What is expected -
Look below for the line that contains "destruct (Forall2_lookup_l _ _ _ _ _ Hnews", then copy it and each following line exactly, through and including the line that contains "sh = Ok s0 ->".

Stored data entries
(** A sample of the bucket whose place in the index list falls to the
    sampler's rank is in one of the batches the bucket contributes. *)
Lemma bucket_step_covers (s : Sampler) (inds acc res : list (list nat)) (i : nat)
    (bucket ids : list nat) (p q t idx : nat) :
  0 < batch_size s -> rank s < num_replicas s ->
  buckets s !! i = Some bucket -> inds !! i = Some ids ->
  length ids = length bucket ->
  num_samples_per_bucket s !! i = Some p ->
  padded_count (num_replicas s) (batch_size s) (length bucket) = Ok p ->
  ids !! q = Some t -> bucket !! t = Some idx -> q mod num_replicas s = rank s ->
  bucket_step s inds acc i = Ok res ->
  exists new batch, res = acc ++ new /\ batch ∈ new /\ idx ∈ batch.
Proof.
  intros HB Hrk Hbucket Hids Hlen Hp Hpad Hq Ht Hqr H. unfold bucket_step in H.
  apply getitem_Ok in Hbucket, Hids, Hp. rewrite Hbucket, Hids, Hp in H. cbn [bind] in H.
  destruct (padded_count_multiple _ _ _ _ Hpad) as (Hle & k & Hk).
  pose proof (lookup_lt_Some _ _ _ Hq) as HqL.
  assert (ids <> []) as Hidsne by (destruct ids; [simpl in HqL; lia | done]).
  destruct (extend_ids_Ok ids (p - length bucket) Hidsne) as (ext & Hext & Hl & Hlook).
  rewrite Hlen in Hext, Hl, Hlook, HqL. rewrite Hext in H. cbn [bind] in H.
  assert (length ext = p) as Hl' by lia.
  destruct (slice_step_Ok ext (rank s) (num_replicas s) ltac:(lia)) as (sl & Hsl & Hall).
  rewrite Hsl in H. cbn [bind] in H.
  assert (length sl = k * batch_size s) as Hsllen.
  { rewrite <- (Forall2_length _ _ _ Hall), py_range_length, Hl', Hk.
    by apply rank_slice_count. }
  (* the place of [t] in the slice of the rank *)
  assert (ext !! q = Some t) as Hextq.
  { rewrite Hlook by lia. by rewrite Nat.mod_small. }
  assert (q ∈ py_range (rank s) (length ext) (num_replicas s)) as Hqin.
  { apply py_range_rank; [done|]. split; [lia | done]. }
  apply list_elem_of_lookup in Hqin as [m Hm].
  destruct (Forall2_lookup_l _ _ _ _ _ Hall Hm) as (t' & Hslm & Ht').
  rewrite Hextq in Ht'. injection Ht' as <-.
  pose proof (lookup_lt_Some _ _ _ Hslm) as Hmlt.
  (* the batch that takes it *)
  apply make_batches_inv in H as (new & -> & Hnew).
  rewrite Hsllen, Nat.div_mul in Hnew by lia.
  assert (m / batch_size s < k) as Hjk.
  { apply Nat.Div0.div_lt_upper_bound. lia. }
  destruct (Forall2_lookup_l _ _ _ _ _ Hnew (lookup_seq_lt 0 k _ Hjk))
    as (batch & Hbatch & Hmap).
  cbn [Nat.add] in Hmap. apply mapM_Forall2 in Hmap.
  pose proof (Nat.div_mod_eq m (batch_size s)) as Hdm.
  pose proof (Nat.mod_upper_bound m (batch_size s) ltac:(lia)) as Hmod.
  assert (slice sl (m / batch_size s * batch_size s) ((m / batch_size s + 1) * batch_size s)
          !! (m mod batch_size s) = Some t) as Hslice.
  { unfold slice. rewrite lookup_take_lt by lia. rewrite lookup_drop.
    rewrite <- Hslm. f_equal. lia. }
  destruct (Forall2_lookup_l _ _ _ _ _ Hmap Hslice) as (a & Ha & Hget).
  apply getitem_Ok in Hget. rewrite Ht in Hget. injection Hget as <-.
  exists new, batch. split; [done|].
  split; by eapply list_elem_of_lookup_2.
Qed.

Lemma init_other_rank (dataset_lengths : list Z) (B : nat) (bnds : list Z) (R rk rk' : nat)
    (sh : bool) (s : Sampler) :
  __init__ dataset_lengths B bnds R rk sh = Ok s ->
  exists s', __init__ dataset_lengths B bnds R rk' sh = Ok s'
             /\ rank s' = rk' /\ buckets s' = buckets s.
Proof.
  unfold __init__. intros H. inv_bind H. destruct a as [[bks counts] bnds'].
  inv_bind H. injection H as <-. rewrite Ha. cbn [bind]. rewrite Ha0. cbn [bind].
  eexists. split; [reflexivity|]. done.
Qed.

Section IterCover.
Context (Gen : Type) (manual_seed : Z -> Gen) (randperm : nat -> Gen -> list nat * Gen).
Hypothesis randperm_perm : forall n g, (randperm n g).1 ≡ₚ seq 0 n.

Local Notation iter := (__iter__ Gen manual_seed randperm).
Local Notation indices_of := (bucket_indices Gen randperm).
Local Notation outcome := (iter_outcome Gen manual_seed randperm).

Lemma iter_outcome_covers (s : Sampler) (j : nat) (bucket ids : list nat) (q t idx : nat)
    (all_batches : list (list nat)) :
  sampler_inv s -> 0 < batch_size s -> rank s < num_replicas s ->
  buckets s !! j = Some bucket ->
  (indices_of (shuffle s) (buckets s) (manual_seed (epoch s))).1 !! j = Some ids ->
  ids !! q = Some t -> bucket !! t = Some idx -> q mod num_replicas s = rank s ->
  outcome s = Ok all_batches ->
  exists batch, batch ∈ all_batches /\ idx ∈ batch.
Proof.
  intros (Hpad & _) HB Hrk Hbucket Hids Hq Ht Hqr H. unfold iter_outcome in H.
  pose proof (bucket_indices_perm Gen randperm randperm_perm
                (shuffle s) (buckets s) (manual_seed (epoch s))) as Hinds.
  destruct (indices_of (shuffle s) (buckets s) (manual_seed (epoch s))) as [inds g].
  cbn [fst snd] in *.
  inv_bind H. assert (a = all_batches) as -> by (destruct (decide _); congruence).
  clear H. inv_bind Ha.
  assert (exists batch, batch ∈ a /\ idx ∈ batch) as (batch & Hbatch & Hidx).
  { apply (foldM_collect_inv _
             (fun i new => exists acc, bucket_step s inds acc i = Ok (acc ++ new)))
      in Ha0 as (news & -> & Hnews).
    2: { intros acc i res Hi. pose proof Hi as Hi'.
         apply bucket_step_elems in Hi' as (new & _ & _ & -> & _).
         exists new. split; [done|]. by exists acc. }
    pose proof (lookup_lt_Some _ _ _ Hbucket) as Hjlt.
    destruct (Forall2_lookup_l _ _ _ _ _ Hnews (lookup_seq_lt 0 _ _ Hjlt))
      as (new & Hnew & acc & Hstep).
    destruct (Forall2_lookup_l _ _ _ _ _ Hpad Hbucket) as (p & Hp & Hpc).
    destruct (Forall2_lookup_l _ _ _ _ _ Hinds Hbucket) as (ids' & Hids' & Hperm).
    rewrite Hids in Hids'. injection Hids' as <-.
    destruct (bucket_step_covers s inds acc _ j bucket ids p q t idx HB Hrk Hbucket Hids
                ltac:(by rewrite (Permutation_length Hperm), length_seq)
                Hp Hpc Hq Ht Hqr Hstep) as (new' & batch & Heq & Hb & Hi).
    apply app_inv_head in Heq. subst new'.
    exists batch. split; [| done]. cbn [app]. apply elem_of_concat.
    cbn [Nat.add] in Hnew. by exists j, new. }
  cbn [app] in Ha. destruct (shuffle s); [| injection Ha as <-; by exists batch].
  pose proof (randperm_perm (length a) g) as Hperm.
  destruct (randperm (length a) g) as [batch_ids g']. cbn [fst] in *.
  apply mapM_Forall2 in Ha.
  apply list_elem_of_lookup in Hbatch as [u Hu].
  assert (u ∈ batch_ids) as Hin.
  { rewrite Hperm. apply elem_of_seq. apply lookup_lt_Some in Hu. lia. }
  apply list_elem_of_lookup in Hin as [v Hv].
  destruct (Forall2_lookup_l _ _ _ _ _ Ha Hv) as (b & Hb & Hget).
  apply getitem_Ok in Hget. rewrite Hu in Hget. injection Hget as <-.
  exists batch. split; [by eapply list_elem_of_lookup_2 | done].
Qed.

(** X13.  Nothing in a bucket is left out of an epoch.  For a sampler
    constructed with [batch_size > 0] and no empty bucket, every sample index
    of every bucket is emitted in the epoch by some replica: there is a rank
    below [num_replicas] whose sampler (same data, sizes, shuffle flag and
    epoch) returns a batch list with a batch that holds the index. *)
Theorem epoch_covers_buckets (dataset_lengths : list Z) (B : nat) (bnds : list Z)
    (R rk0 : nat) (sh : bool) (e : Z) (s0 : Sampler) (idx : nat) :
  __init__ dataset_lengths B bnds R rk0 sh = Ok s0 ->
  0 < B ->
  Forall (fun bucket => bucket <> []) (buckets s0) ->
  idx ∈ concat (buckets s0) ->
  exists rk s all_batches batch,
    rk < R
    /\ __init__ dataset_lengths B bnds R rk sh = Ok s
    /\ (iter (set_epoch s e)).1 = Ok all_batches
    /\ batch ∈ all_batches /\ idx ∈ batch.
Proof.
  intros Hinit0 HB Hne Hidx.
  destruct (init_inv _ _ _ _ _ _ _ Hinit0) as ((_ & _ & HR0 & _) & _ & HR & _).
  apply elem_of_concat in Hidx as (j & bucket & Hbucket & Hidx).
  apply list_elem_of_lookup in Hidx as [t Ht].
  pose proof (bucket_indices_perm Gen randperm randperm_perm
                sh (buckets s0) (manual_seed e)) as Hinds.
  destruct (Forall2_lookup_l _ _ _ _ _ Hinds Hbucket) as (ids & Hids & Hperm).
  assert (t ∈ ids) as Hin.
  { rewrite Hperm. apply elem_of_seq. apply lookup_lt_Some in Ht. lia. }
  apply list_elem_of_lookup in Hin as [q Hq].
  destruct (init_other_rank _ _ _ _ rk0 (q mod R) _ _ Hinit0) as (s & Hinit & Hrank & Hbk).
  assert (q mod R < R) as Hlt by (apply Nat.mod_upper_bound; lia).
  destruct (init_inv _ _ _ _ _ _ _ Hinit) as (Hinv & HBs & HRs & _ & Hsh & _).
  destruct (iter_outcome_Ok Gen manual_seed randperm randperm_perm (set_epoch s e))
    as (all & Hall & _); [exact Hinv | cbn; lia | cbn; lia | cbn; by rewrite Hbk |].
  destruct (iter_outcome_covers (set_epoch s e) j bucket ids q t idx all)
    as (batch & Hb & Hi); cbn [set_epoch batch_size rank num_replicas buckets shuffle epoch];
    try done; try lia.
  - by rewrite Hbk.
  - by rewrite Hbk, Hsh.
  - by rewrite HRs, Hrank.
  - exists (q mod R), s, all, batch. rewrite iter_fst. done.
Qed.
End IterCover.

Output for this exercise -
    destruct (Forall2_lookup_l _ _ _ _ _ Hnews (lookup_seq_lt 0 _ _ Hjlt))
      as (new & Hnew & acc & Hstep).
    destruct (Forall2_lookup_l _ _ _ _ _ Hpad Hbucket) as (p & Hp & Hpc).
    destruct (Forall2_lookup_l _ _ _ _ _ Hinds Hbucket) as (ids' & Hids' & Hperm).
    rewrite Hids in Hids'. injection Hids' as <-.
    destruct (bucket_step_covers s inds acc _ j bucket ids p q t idx HB Hrk Hbucket Hids
                ltac:(by rewrite (Permutation_length Hperm), length_seq)
                Hp Hpc Hq Ht Hqr Hstep) as (new' & batch & Heq & Hb & Hi).
    apply app_inv_head in Heq. subst new'.
    exists batch. split; [| done]. cbn [app]. apply elem_of_concat.
    cbn [Nat.add] in Hnew. by exists j, new. }
  cbn [app] in Ha. destruct (shuffle s); [| injection Ha as <-; by exists batch].
  pose proof (randperm_perm (length a) g) as Hperm.
  destruct (randperm (length a) g) as [batch_ids g']. cbn [fst] in *.
  apply mapM_Forall2 in Ha.
  apply list_elem_of_lookup in Hbatch as [u Hu].
  assert (u ∈ batch_ids) as Hin.
  { rewrite Hperm. apply elem_of_seq. apply lookup_lt_Some in Hu. lia. }
  apply list_elem_of_lookup in Hin as [v Hv].
  destruct (Forall2_lookup_l _ _ _ _ _ Ha Hv) as (b & Hb & Hget).
  apply getitem_Ok in Hget. rewrite Hu in Hget. injection Hget as <-.
  exists batch. split; [by eapply list_elem_of_lookup_2 | done].
Qed.

(** X13.  Nothing in a bucket is left out of an epoch.  For a sampler
    constructed with [batch_size > 0] and no empty bucket, every sample index
    of every bucket is emitted in the epoch by some replica: there is a rank
    below [num_replicas] whose sampler (same data, sizes, shuffle flag and
    epoch) returns a batch list with a batch that holds the index. *)
Theorem epoch_covers_buckets (dataset_lengths : list Z) (B : nat) (bnds : list Z)
    (R rk0 : nat) (sh : bool) (e : Z) (s0 : Sampler) (idx : nat) :
  __init__ dataset_lengths B bnds R rk0 sh = Ok s0 ->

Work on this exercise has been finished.